BEGIN SOURCE MATERIAL
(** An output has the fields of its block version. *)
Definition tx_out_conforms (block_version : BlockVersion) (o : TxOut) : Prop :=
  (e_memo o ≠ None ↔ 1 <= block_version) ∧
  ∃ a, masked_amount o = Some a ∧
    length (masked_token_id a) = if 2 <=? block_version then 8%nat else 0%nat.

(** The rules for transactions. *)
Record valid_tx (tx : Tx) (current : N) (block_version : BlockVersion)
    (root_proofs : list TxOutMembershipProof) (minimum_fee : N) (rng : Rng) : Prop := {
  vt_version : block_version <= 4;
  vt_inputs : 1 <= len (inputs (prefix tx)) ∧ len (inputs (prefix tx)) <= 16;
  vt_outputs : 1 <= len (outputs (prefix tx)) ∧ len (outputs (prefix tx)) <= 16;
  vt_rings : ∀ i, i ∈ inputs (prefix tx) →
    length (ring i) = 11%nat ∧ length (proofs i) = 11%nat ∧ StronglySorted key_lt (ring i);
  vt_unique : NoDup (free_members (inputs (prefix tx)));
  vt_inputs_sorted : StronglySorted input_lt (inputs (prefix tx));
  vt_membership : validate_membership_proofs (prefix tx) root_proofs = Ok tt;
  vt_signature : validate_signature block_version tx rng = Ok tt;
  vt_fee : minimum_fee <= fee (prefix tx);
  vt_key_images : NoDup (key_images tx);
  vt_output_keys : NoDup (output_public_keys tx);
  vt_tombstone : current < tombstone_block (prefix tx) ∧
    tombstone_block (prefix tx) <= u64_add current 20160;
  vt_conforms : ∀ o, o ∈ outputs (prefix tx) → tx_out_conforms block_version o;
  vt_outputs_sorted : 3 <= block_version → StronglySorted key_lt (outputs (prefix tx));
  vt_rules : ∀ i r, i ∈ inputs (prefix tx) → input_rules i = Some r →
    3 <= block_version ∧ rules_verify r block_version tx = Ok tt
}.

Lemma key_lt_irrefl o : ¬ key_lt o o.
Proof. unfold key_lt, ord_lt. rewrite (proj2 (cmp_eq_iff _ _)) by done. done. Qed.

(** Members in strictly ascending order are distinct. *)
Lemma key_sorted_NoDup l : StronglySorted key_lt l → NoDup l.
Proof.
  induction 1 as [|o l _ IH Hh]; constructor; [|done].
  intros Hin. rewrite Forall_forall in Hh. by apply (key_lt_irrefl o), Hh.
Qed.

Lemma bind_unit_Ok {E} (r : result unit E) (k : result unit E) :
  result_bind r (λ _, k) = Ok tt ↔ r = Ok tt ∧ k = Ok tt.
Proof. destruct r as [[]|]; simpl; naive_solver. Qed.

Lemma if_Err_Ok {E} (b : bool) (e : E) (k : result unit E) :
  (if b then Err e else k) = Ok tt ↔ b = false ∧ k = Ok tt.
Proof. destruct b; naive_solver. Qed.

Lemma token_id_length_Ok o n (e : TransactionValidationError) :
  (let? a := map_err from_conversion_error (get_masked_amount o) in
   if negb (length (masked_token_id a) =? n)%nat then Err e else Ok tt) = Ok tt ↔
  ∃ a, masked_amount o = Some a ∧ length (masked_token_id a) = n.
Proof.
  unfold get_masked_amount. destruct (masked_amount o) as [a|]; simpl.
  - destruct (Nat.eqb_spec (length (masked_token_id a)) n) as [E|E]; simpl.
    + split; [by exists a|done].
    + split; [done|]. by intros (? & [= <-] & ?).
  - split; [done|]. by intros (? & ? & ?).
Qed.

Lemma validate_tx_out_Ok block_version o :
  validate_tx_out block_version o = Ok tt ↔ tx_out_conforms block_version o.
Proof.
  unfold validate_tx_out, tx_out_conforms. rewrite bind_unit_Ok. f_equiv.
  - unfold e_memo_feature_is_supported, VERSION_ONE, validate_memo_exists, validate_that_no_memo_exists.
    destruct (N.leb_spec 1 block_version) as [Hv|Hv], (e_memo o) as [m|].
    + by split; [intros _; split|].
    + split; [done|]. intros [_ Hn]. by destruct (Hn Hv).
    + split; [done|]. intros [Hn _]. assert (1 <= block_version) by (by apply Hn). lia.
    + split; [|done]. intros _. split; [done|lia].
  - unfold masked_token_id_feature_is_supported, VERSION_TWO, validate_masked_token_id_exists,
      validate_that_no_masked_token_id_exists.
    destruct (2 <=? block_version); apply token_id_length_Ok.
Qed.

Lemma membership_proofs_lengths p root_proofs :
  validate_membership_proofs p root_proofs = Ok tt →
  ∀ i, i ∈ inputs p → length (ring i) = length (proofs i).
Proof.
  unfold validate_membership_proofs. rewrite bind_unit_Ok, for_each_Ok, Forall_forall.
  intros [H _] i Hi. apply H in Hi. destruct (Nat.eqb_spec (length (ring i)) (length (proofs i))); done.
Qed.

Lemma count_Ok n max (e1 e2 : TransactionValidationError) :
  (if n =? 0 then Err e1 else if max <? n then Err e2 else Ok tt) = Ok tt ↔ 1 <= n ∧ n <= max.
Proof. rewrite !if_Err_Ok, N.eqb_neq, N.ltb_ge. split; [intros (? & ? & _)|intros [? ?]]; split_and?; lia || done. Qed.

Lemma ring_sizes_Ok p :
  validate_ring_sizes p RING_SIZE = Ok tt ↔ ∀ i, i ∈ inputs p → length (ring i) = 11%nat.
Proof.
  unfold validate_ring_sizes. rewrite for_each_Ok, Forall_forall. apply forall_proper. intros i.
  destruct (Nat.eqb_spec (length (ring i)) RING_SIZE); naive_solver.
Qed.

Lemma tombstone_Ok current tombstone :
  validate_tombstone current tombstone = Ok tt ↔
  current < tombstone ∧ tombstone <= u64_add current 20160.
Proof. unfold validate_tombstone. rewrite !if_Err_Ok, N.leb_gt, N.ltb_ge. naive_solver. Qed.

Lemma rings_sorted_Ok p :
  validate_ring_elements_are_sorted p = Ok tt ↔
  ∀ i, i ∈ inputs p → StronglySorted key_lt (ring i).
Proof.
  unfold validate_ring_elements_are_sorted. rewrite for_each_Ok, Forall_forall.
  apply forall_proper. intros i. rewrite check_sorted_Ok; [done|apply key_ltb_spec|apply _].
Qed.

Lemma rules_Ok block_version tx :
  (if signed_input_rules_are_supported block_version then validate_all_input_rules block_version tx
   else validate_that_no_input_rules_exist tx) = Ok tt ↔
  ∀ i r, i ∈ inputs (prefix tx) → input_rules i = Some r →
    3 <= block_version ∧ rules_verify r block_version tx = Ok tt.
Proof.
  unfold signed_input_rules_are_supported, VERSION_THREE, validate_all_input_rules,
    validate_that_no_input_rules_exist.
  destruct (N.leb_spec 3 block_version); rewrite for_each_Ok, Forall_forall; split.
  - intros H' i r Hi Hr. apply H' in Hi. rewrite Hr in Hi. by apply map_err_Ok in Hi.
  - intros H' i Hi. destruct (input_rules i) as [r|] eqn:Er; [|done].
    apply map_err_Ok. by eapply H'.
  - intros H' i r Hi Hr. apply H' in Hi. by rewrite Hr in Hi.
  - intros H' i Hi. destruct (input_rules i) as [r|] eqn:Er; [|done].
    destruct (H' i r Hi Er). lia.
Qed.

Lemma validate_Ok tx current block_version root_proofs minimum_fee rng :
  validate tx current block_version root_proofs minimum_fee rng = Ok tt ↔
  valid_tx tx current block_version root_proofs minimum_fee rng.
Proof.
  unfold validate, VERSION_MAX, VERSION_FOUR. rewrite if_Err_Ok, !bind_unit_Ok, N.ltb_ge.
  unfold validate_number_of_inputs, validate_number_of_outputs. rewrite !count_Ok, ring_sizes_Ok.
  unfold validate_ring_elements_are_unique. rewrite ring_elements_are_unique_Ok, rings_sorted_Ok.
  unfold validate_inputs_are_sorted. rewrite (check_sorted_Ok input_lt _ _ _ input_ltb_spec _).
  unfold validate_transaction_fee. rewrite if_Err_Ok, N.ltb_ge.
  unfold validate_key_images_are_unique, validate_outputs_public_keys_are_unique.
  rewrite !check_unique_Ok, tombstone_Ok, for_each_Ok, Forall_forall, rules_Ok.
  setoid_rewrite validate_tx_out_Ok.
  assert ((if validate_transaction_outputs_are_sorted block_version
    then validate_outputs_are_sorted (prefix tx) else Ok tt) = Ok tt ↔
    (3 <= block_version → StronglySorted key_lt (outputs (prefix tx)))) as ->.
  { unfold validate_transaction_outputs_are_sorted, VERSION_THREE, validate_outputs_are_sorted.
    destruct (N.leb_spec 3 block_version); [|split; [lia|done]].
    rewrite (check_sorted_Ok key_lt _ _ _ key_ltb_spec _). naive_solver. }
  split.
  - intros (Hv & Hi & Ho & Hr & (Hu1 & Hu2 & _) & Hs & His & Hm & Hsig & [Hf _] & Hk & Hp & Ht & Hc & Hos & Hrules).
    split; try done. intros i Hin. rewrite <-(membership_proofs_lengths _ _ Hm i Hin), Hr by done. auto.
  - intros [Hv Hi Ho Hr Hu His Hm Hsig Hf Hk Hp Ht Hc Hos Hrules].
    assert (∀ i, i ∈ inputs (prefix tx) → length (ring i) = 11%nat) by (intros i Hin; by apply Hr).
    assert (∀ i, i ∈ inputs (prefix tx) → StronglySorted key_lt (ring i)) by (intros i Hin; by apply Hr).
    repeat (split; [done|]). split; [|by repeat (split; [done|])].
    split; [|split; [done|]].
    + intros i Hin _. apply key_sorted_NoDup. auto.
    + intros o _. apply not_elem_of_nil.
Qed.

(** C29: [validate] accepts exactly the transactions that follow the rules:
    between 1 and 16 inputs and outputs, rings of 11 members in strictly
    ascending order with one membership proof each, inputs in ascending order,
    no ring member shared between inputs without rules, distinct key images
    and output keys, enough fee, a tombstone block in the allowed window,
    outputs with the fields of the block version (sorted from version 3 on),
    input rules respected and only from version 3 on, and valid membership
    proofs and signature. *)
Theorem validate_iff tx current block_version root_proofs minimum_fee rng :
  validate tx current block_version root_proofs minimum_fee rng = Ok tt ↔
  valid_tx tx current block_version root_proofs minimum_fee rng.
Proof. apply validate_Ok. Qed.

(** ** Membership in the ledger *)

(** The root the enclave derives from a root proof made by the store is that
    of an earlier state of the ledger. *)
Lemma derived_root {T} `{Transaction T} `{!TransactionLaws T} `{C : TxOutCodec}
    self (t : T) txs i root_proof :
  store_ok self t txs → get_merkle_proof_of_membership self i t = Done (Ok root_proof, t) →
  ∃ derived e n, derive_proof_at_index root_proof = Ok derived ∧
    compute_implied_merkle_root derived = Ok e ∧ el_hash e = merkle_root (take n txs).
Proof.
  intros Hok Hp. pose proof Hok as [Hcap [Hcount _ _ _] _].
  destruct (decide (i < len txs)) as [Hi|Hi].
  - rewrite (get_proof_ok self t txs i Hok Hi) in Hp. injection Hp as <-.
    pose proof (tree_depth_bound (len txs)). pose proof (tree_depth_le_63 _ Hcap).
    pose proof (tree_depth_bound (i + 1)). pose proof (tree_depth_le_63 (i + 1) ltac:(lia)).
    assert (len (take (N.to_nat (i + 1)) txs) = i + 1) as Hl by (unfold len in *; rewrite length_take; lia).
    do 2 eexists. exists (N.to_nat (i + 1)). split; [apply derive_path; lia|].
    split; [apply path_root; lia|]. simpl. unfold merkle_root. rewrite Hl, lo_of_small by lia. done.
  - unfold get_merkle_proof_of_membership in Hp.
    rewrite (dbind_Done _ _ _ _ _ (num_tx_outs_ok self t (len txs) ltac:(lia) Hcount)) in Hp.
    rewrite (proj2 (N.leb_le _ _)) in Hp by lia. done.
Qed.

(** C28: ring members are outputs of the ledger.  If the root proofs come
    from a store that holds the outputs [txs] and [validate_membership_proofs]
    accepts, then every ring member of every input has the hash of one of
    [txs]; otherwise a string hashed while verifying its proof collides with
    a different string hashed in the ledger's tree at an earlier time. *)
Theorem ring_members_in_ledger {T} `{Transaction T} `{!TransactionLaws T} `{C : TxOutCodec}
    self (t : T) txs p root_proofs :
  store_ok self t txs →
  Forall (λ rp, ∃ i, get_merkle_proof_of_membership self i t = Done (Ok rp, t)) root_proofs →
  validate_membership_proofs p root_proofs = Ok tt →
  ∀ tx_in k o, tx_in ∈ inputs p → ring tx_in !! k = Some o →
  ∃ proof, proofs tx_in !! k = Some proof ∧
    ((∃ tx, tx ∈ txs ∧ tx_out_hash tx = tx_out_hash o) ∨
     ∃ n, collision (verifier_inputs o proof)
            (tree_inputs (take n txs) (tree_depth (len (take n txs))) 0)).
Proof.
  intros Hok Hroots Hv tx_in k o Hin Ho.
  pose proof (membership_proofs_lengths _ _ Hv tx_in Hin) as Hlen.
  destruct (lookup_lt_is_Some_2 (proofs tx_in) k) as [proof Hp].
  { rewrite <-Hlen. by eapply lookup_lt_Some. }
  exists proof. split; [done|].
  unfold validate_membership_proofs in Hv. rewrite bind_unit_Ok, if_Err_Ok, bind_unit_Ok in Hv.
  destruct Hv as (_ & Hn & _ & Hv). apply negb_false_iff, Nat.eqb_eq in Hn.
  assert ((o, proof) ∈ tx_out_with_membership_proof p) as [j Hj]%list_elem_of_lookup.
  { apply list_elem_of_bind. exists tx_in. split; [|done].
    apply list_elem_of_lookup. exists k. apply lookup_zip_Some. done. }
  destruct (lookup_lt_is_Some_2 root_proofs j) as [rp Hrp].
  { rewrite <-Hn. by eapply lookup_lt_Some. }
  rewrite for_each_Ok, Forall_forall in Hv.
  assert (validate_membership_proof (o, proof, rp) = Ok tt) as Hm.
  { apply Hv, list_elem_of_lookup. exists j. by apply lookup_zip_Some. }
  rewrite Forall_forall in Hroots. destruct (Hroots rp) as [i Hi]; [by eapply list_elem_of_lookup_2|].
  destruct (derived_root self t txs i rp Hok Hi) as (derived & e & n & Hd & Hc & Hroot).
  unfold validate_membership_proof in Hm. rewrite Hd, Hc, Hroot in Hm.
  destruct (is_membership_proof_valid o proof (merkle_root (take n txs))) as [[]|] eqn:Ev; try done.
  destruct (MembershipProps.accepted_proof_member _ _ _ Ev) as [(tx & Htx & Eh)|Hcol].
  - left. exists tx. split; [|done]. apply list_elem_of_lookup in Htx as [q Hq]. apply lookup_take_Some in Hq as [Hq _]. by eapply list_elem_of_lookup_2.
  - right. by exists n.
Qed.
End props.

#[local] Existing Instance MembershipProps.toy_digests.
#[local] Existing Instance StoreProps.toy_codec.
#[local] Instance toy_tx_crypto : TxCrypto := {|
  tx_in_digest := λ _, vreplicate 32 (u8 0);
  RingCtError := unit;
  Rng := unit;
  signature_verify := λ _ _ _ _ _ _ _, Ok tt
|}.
END SOURCE MATERIAL
> _WHAT TO PRODUCE_
All lines in the listing above from the line containing "validate_ring_sizes p RING_SIZE" to the line containing "(if signed_input_rules_are_supported block_version", inclusive, should be retyped exactly; no other lines should appear.

> _RESULT OF THIS TASK_
  validate_ring_sizes p RING_SIZE = Ok tt ↔ ∀ i, i ∈ inputs p → length (ring i) = 11%nat.
Proof.
  unfold validate_ring_sizes. rewrite for_each_Ok, Forall_forall. apply forall_proper. intros i.
  destruct (Nat.eqb_spec (length (ring i)) RING_SIZE); naive_solver.
Qed.

Lemma tombstone_Ok current tombstone :
  validate_tombstone current tombstone = Ok tt ↔
  current < tombstone ∧ tombstone <= u64_add current 20160.
Proof. unfold validate_tombstone. rewrite !if_Err_Ok, N.leb_gt, N.ltb_ge. naive_solver. Qed.

Lemma rings_sorted_Ok p :
  validate_ring_elements_are_sorted p = Ok tt ↔
  ∀ i, i ∈ inputs p → StronglySorted key_lt (ring i).
Proof.
  unfold validate_ring_elements_are_sorted. rewrite for_each_Ok, Forall_forall.
  apply forall_proper. intros i. rewrite check_sorted_Ok; [done|apply key_ltb_spec|apply _].
Qed.

Lemma rules_Ok block_version tx :
  (if signed_input_rules_are_supported block_version then validate_all_input_rules block_version tx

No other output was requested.